Despite fewer vacancies overall, NAI Capital Executive Vice President Tim Steuernol said there was diminishing demand for newer, luxury apartments at the top of the market.
Among the 65,809 luxury units built since 2020, 8,510 are empty, putting the vacancy at 13.1 percent. That means potential renters either can’t or won’t pay for fancier apartments.
“Things are so much more expensive these days, and there’s less discretionary income out there” to spend on housing, Steuernol told Bisnow. “A lot of the newer construction apartments have been sitting on the market for longer periods of time.
“Developers that are hoping to get these high rents haven’t been able to get them. … They’re having to offer up some concessions to get tenants in.”
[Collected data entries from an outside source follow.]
(* ===== verification/Float32.v ===== *)
(** * Floating-point arithmetic

    The C++ [float] of the sources, as the Standard Library's executable IEEE-754
    specification at precision 24 and maximal exponent 128, rounding to nearest even,
    without contraction into fused operations. One NaN stands for all of them. A [double] is
    the same at precision 53 and maximal exponent 1024. *)

From S2P Require Import Prelude.
From Stdlib Require Export SpecFloat.

Abbreviation float := spec_float.

Definition f_add : float -> float -> float := SFadd 24 128.
Definition f_sub : float -> float -> float := SFsub 24 128.
Definition f_mul : float -> float -> float := SFmul 24 128.
Definition f_div : float -> float -> float := SFdiv 24 128.

(** The comparison operators; false when an operand is NaN. *)
Definition f_lt (a b : float) : bool := SFltb a b.
Definition f_gt (a b : float) : bool := SFltb b a.
Definition f_le (a b : float) : bool := SFleb a b.
Definition f_ge (a b : float) : bool := SFleb b a.

(** [static_cast<float>] of an integer. *)
Definition f_of_Z (n : Z) : float := binary_normalize 24 128 n 0 false.

(** The same for [double]. *)
Definition d_div : float -> float -> float := SFdiv 53 1024.
Definition d_of_Z (n : Z) : float := binary_normalize 53 1024 n 0 false.

(** [0.0f] and [1.0f] *)
Definition f_zero : float := S754_zero false.
Definition f_one : float := S754_finite false 8388608 (-23).

Definition f_half : float := S754_finite false 8388608 (-24).
Definition f_neg : float -> float := SFopp.

(** The integral part, towards zero: the cast to an integer type. The cast of a NaN, an
    infinity or a value out of the type's range is undefined behaviour. *)
Definition f_trunc (f : float) : option Z :=
  match f with
  | S754_zero _ => Some 0%Z
  | S754_finite s m e =>
      let a := (if (0 <=? e)%Z then Z.pos m * 2 ^ e else Z.shiftr (Z.pos m) (- e))%Z in
      Some (if s then - a else a)%Z
  | _ => None
  end.

Definition f_to_u64 (f : float) : option Z :=
  n ← f_trunc f;
  if decide (in_word 64 n) then Some n else None.

Definition f_to_u32 (f : float) : option Z :=
  n ← f_trunc f;
  if decide (in_word 32 n) then Some n else None.

Lemma f_to_u32_word f n : f_to_u32 f = Some n -> in_word 32 n.
Proof. unfold f_to_u32. destruct (f_trunc f); simpl; [|done]. case_decide; [|done]. by intros [= <-]. Qed.

(** ** Bit patterns, as [memcpy] moves them *)

Definition bits_of_float (f : float) : Z :=
  match f with
  | S754_zero s => if s then 0x80000000 else 0
  | S754_infinity s => if s then 0xFF800000 else 0x7F800000
  | S754_nan => 0x7FC00000
  | S754_finite s m e =>
      (if s then 0x80000000 else 0) +
      (if decide (Z.pos m < 2 ^ 23) then Z.pos m else (e + 150) * 2 ^ 23 + (Z.pos m - 2 ^ 23))
  end%Z.

Definition float_of_bits (b : Z) : float :=
  let s := Z.testbit b 31 in
  let e := Z.land (Z.shiftr b 23) 255 in
  let m := Z.land b 0x7FFFFF in
  if decide (e = 255%Z) then (if decide (m = 0%Z) then S754_infinity s else S754_nan)
  else
    let '(m, e) := if decide (e = 0%Z) then (m, (-149)%Z) else ((m + 0x800000)%Z, (e - 150)%Z) in
    match m with
    | Z.pos m => S754_finite s m e
    | _ => S754_zero s
    end.

Example bits_of_one : bits_of_float f_one = 0x3F800000%Z /\ float_of_bits 0x3F800000 = f_one.
Proof. split; reflexivity. Qed.

Example cast_rounds : f_trunc (f_of_Z 16777217) = Some 16777216%Z.
Proof. reflexivity. Qed.

(** ** Conversions without rounding *)

Lemma digits2_pos_bounds m : (2 ^ (Z.pos (digits2_pos m) - 1) <= Z.pos m < 2 ^ Z.pos (digits2_pos m))%Z.
Proof.
  induction m as [m IH|m IH|]; cbn [digits2_pos]; [| |done];
    rewrite Pos2Z.inj_succ;
    replace (Z.succ (Z.pos (digits2_pos m)) - 1)%Z with (Z.succ (Z.pos (digits2_pos m) - 1)) by lia;
    rewrite !Z.pow_succ_r by lia; lia.
Qed.

Lemma iter_xO m d : Z.pos (Pos.iter xO m d) = (Z.pos m * 2 ^ Z.pos d)%Z.
Proof.
  induction d as [|d IH] using Pos.peano_ind; [cbn; lia|].
  rewrite Pos.iter_succ, Pos2Z.inj_xO, IH, Pos2Z.inj_succ, Z.pow_succ_r by lia. lia.
Qed.

Lemma digits2_pos_iter m d : digits2_pos (Pos.iter xO m d) = (digits2_pos m + d)%positive.
Proof. induction d as [|d IH] using Pos.peano_ind; [cbn; lia|]. rewrite Pos.iter_succ. cbn [digits2_pos]. rewrite IH. lia. Qed.

Section exact.
Context (prec emax : Z).
Hypothesis Hprec : (0 < prec)%Z.
Hypothesis Hemax : (prec <= emax /\ 2 <= emax)%Z.

(** A mantissa of full width at an exponent in range is not rounded. *)
Lemma binary_round_aux_full s m e :
  Z.pos (digits2_pos m) = prec -> (emin prec emax <= e <= emax - prec)%Z ->
  binary_round_aux prec emax s (Z.pos m) e loc_Exact = S754_finite s m e.
Proof.
  intros Hd He. assert (Hs : shr_fexp prec emax (Z.pos m) e loc_Exact = (Build_shr_record (Z.pos m) false false, e)).
  { unfold shr_fexp, fexp, Zdigits2. rewrite Hd. by replace (_ - e)%Z with 0%Z by lia. }
  unfold binary_round_aux. rewrite Hs. cbn [shr_m loc_of_shr_record round_nearest_even]. rewrite Hs. cbn [shr_m].
  destruct (Z.leb_spec e (emax - prec)); [done|lia].
Qed.

(** The conversion of an integer of at most [prec] digits is exact. *)
Lemma binary_normalize_exact n :
  (0 < n < 2 ^ prec)%Z -> exists m e, binary_normalize prec emax n 0 false = S754_finite false m e /\
    (e <= 0)%Z /\ Z.pos m = (n * 2 ^ (- e))%Z.
Proof.
  intros Hn. destruct n as [|p|p]; [lia| |lia]. cbn [binary_normalize]. unfold binary_round.
  pose proof (digits2_pos_bounds p) as Hp.
  assert (Hd : (Z.pos (digits2_pos p) <= prec)%Z).
  { enough (Z.pos (digits2_pos p) - 1 < prec)%Z by lia. apply (Z.pow_lt_mono_r_iff 2); lia. }
  assert (Hf : fexp prec emax (Z.pos (digits2_pos p) + 0) = (Z.pos (digits2_pos p) - prec)%Z) by (unfold fexp, emin; lia).
  rewrite Hf. unfold shl_align. destruct (Z.pos (digits2_pos p) - prec - 0)%Z as [|q|q] eqn:Eq; [|lia|].
  - rewrite binary_round_aux_full by (unfold emin; lia). exists p, 0%Z. split; [done|]. lia.
  - rewrite binary_round_aux_full by (rewrite ?digits2_pos_iter; unfold emin; lia).
    eexists _, _. split; [done|]. split; [lia|]. rewrite iter_xO. do 2 f_equal. lia.
Qed.
End exact.

(** Such a value converts back. *)
Lemma f_trunc_exact prec emax n :
  (0 < prec)%Z -> (prec <= emax /\ 2 <= emax)%Z -> (0 <= n < 2 ^ prec)%Z ->
  f_trunc (binary_normalize prec emax n 0 false) = Some n.
Proof.
  intros Hp He Hn. destruct (decide (n = 0%Z)) as [->|Hne]; [done|].
  destruct (binary_normalize_exact prec emax Hp He n) as (m & e & -> & Hle & Hm); [lia|]. cbn [f_trunc].
  f_equal. rewrite Hm. destruct (Z.leb_spec 0 e).
  - assert (e = 0%Z) as -> by lia. cbn. lia.
  - rewrite Z.shiftr_div_pow2 by lia. apply Z.div_mul. lia.
Qed.

Lemma f_of_Z_exact n : (0 <= n < 2 ^ 24)%Z -> f_trunc (f_of_Z n) = Some n.
Proof. by apply f_trunc_exact. Qed.

Lemma d_of_Z_exact n : (0 <= n < 2 ^ 53)%Z -> f_trunc (d_of_Z n) = Some n.
Proof. by apply f_trunc_exact. Qed.

(** ** Comparison and NaN lemmas *)

Lemma f_lt_le a b : f_lt a b = true -> f_le a b = true.
Proof. unfold f_lt, f_le, SFltb, SFleb. destruct (SFcompare a b) as [[]|]; done. Qed.

Lemma SFcompare_refl a : a <> S754_nan -> SFcompare a a = Some Eq.
Proof.
  destruct a as [s|s| |s m e]; simpl; try done; [by destruct s|].
  intros _. rewrite Z.compare_refl. by destruct s; rewrite Pos.compare_cont_refl.
Qed.

Lemma f_le_refl a : a <> S754_nan -> f_le a a = true.
Proof. intros H. unfold f_le, SFleb. by rewrite SFcompare_refl. Qed.

Lemma f_le_not_nan a b : f_le a b = true -> a <> S754_nan /\ b <> S754_nan.
Proof. by destruct a, b. Qed.

Lemma SFcompare_nan_r a : SFcompare a S754_nan = None.
Proof. by destruct a. Qed.

Lemma f_add_nan_l b : f_add S754_nan b = S754_nan.
Proof. by destruct b. Qed.
Lemma f_add_nan_r a : f_add a S754_nan = S754_nan.
Proof. by destruct a. Qed.
Lemma f_mul_nan_l b : f_mul S754_nan b = S754_nan.
Proof. by destruct b. Qed.
Lemma f_mul_nan_r a : f_mul a S754_nan = S754_nan.
Proof. by destruct a. Qed.
Lemma f_sub_nan_r a : f_sub a S754_nan = S754_nan.
Proof. by destruct a. Qed.
Lemma f_div_nan_l b : f_div S754_nan b = S754_nan.
Proof. by destruct b. Qed.

Create Rewrite HintDb sput_nan.
#[export] Hint Rewrite f_add_nan_l f_add_nan_r f_mul_nan_l f_mul_nan_r f_sub_nan_r f_div_nan_l
  SFcompare_nan_r : sput_nan.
A slowing construction pipeline for multifamily projects may increase demand — and raise rents — in the years ahead.
NAI Capital reported a 25 percent drop in new unit completions this fall, from summer, and a 29.7 percent year-over-year decline.
Since 2020, the amount of newly built apartments has been 12.4 percent below prepandemic levels, according to USC’s latest Casden Real Estate Economics Forecast, which predicted near-term rent growth of 1 percent next year and 2 percent in 2026.
The Casden forecast, released this month, forecasts rents in the next few years would rise between $110 and $148 a month across the five-county Southland, with tenants paying $58 more per month in Los Angeles County.
In Los Angeles County, the average apartment rent is expected to rise to $2,334 a month by mid-2026, a 3 percent increase from $2,276 a month last summer, according to the forecast.
For investors, Newmark Vice Chairman Dean Zander said to focus on a lack of new supply and the county’s shortage of rental housing, and the implications for future rents.
“We’re well-positioned for meaningful rent growth over the next couple of years” because of the trickle of new supply in the pipeline, Zander told Bisnow.